BEGIN GIVEN INFORMATION

Lemma soft_py_max2 (a b : value) : soft (py_max2 a b).
Proof. unfold py_max2. apply soft_bind; [apply soft_py_lt|intros; exact I]. Qed.

Lemma soft_py_min2 (a b : value) : soft (py_min2 a b).
Proof. unfold py_min2. apply soft_bind; [apply soft_py_lt|intros; exact I]. Qed.

Lemma soft_py_iter (v : value) : soft (py_iter v).
Proof. destruct v; exact I || reflexivity. Qed.

Lemma soft_table_get (table : list (string * string)) (key default : value) :
  soft (table_get table key default).
Proof. unfold table_get. destruct (hashable key); exact I || reflexivity. Qed.

Lemma soft_in_names (v : value) (names : list string) : soft (in_names v names).
Proof. unfold in_names. destruct (hashable v); exact I || reflexivity. Qed.

Lemma soft_dict_item (item : value) : soft (dict_item item).
Proof.
  destruct item as [| | | |s|l|d]; try reflexivity.
  - simpl. destruct (chars s) as [|c1 [|c2 [|c3 rest]]]; exact I || reflexivity.
  - destruct l as [|k [|v [|x l]]]; try reflexivity.
    simpl. destruct (hashable k); exact I || reflexivity.
  - destruct d as [|[k1 v1] [|[k2 v2] [|x d]]]; exact I || reflexivity.
Qed.

Lemma soft_dict_add (item : value) (d : dict) : soft (dict_add item d).
Proof.
  unfold dict_add. apply soft_bind; [apply soft_dict_item|intros; exact I].
Qed.

Lemma soft_py_dict (v : value) : soft (py_dict v).
Proof.
  destruct v; try reflexivity; simpl; try exact I;
    apply soft_for_each; intros; apply soft_dict_add.
Qed.

Lemma soft_format_style (style : string) : soft (format_style style).
Proof.
  unfold format_style. destruct (split_colon style) as [[name value]|];
    exact I || reflexivity.
Qed.
(** C10: [doScanner] changes the exclusion list of the settings object it
    is given: the list the caller sees afterwards is the old one followed
    by [<pattern>/**] for each of its patterns of the shape [**/<name>],
    the very list the filter works with; and since the added patterns do
    not have that shape, every further call appends the same patterns once
    more. *)
Theorem C10_settings_mutated (pats : list string) (settings : ISettings)
    (fuel : nat) (root : string) (st : State) :
  scannerExclude settings = Some pats ->
  let added := map (fun pattern => pattern +:+ "/**")
                 (List.filter Pattern.reGlobBaseName_test pats) in
  scannerExclude (scan_settings (doScanner extract w fuel root settings st))
  = Some (pats ++ added)%list
  /\ (forall calls : list (nat * string * State),
        scannerExclude (doScannerCalls extract w calls settings)
        = Some (pats ++ concat (repeat added (length calls)))%list)
  /\ (forall calls : list (nat * string * State),
        exists l,
          scannerExclude (doScannerCalls extract w calls settings) = Some l
          /\ length l
             = (length pats
                + length calls
                  * length (List.filter Pattern.reGlobBaseName_test pats))%nat).
Proof.
  intros Hex added.
  assert (Hcalls : forall calls s l,
            scannerExclude s = Some l ->
            List.filter Pattern.reGlobBaseName_test l
            = List.filter Pattern.reGlobBaseName_test pats ->
            scannerExclude (doScannerCalls extract w calls s)
            = Some (l ++ concat (repeat added (length calls)))%list).
  { induction calls as [|[[f r] s0] calls IH]; intros s l Hs Hf.
    - cbn. rewrite app_nil_r. exact Hs.
    - cbn [doScannerCalls length repeat concat].
      rewrite (IH _ (expandExclude l)).
      + unfold expandExclude. rewrite Hf, <- app_assoc. reflexivity.
      + rewrite doScanner_settings, Hs. reflexivity.
      + rewrite filter_expandExclude. exact Hf. }
  split; [rewrite doScanner_settings, Hex; reflexivity|].
  split; [intros calls; apply Hcalls; [exact Hex | reflexivity]|].
  intros calls. eexists. split; [apply Hcalls; [exact Hex | reflexivity]|].
  rewrite length_app. f_equal.
  induction calls as [|c calls IH]; [reflexivity|].
  cbn [length repeat concat]. rewrite length_app, IH.
  unfold added. rewrite length_map. reflexivity.
Qed.

End Exclusion.

Lemma C7_exclusion_expansion_witness :
  exists eff,
    scannerExclude
      (scan_settings
         (doScanner Fixture.extract Fixture.w_partial 3 "/r"
            (Fixture.settings ["**/vendor"] 1 false) Fixture.empty)) = Some eff
    /\ In "**/vendor" eff
    /\ In "**/vendor/**" eff
    /\ scannerFilter (mkEntry "/r/x/vendor/y/z.scss" true 1) (Some eff) = false
    /\ scannerFilter (mkEntry "vendor" true 1) (Some eff) = false
    /\ Pattern.micromatch "/r/not-vendor/a.scss" ["**/vendor"; "**/vendor/**"] = false.
Proof.
  destruct (C7_exclusion_expansion Fixture.extract Fixture.w_partial "vendor"
              ["**/vendor"] (Fixture.settings ["**/vendor"] 1 false) 3 "/r"
              Fixture.empty)
    as (eff & Heff & Hin1 & Hin2 & Hrej & _ & Hkeep).
  - reflexivity.
  - left. reflexivity.
  - discriminate.
  - reflexivity.
  - exists eff. split; [exact Heff|]. split; [exact Hin1|]. split; [exact Hin2|].
    split; [|split].
    + apply (Hrej (mkEntry "/r/x/vendor/y/z.scss" true 1) [""; "r"; "x"] ["y"; "z.scss"]).
      * intros p [<-|[]]. reflexivity.
      * split; [reflexivity|]. split; repeat constructor.
    + apply (Hrej (mkEntry "vendor" true 1) [] []).
      * intros p [<-|[]]. reflexivity.
      * split; [reflexivity|]. split; constructor.
    + apply Hkeep. unfold hasSegment. vm_compute.
      intros H. repeat (destruct H as [H|H]; [discriminate H|]). exact H.
Defined.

END GIVEN INFORMATION

*PROBLEM DESCRIPTION*
Please find every line in the listing that holds the string "Hcalls" and copy it.

*RESPONSE TO THIS EXERCISE*
  assert (Hcalls : forall calls s l,
  split; [intros calls; apply Hcalls; [exact Hex | reflexivity]|].
  intros calls. eexists. split; [apply Hcalls; [exact Hex | reflexivity]|].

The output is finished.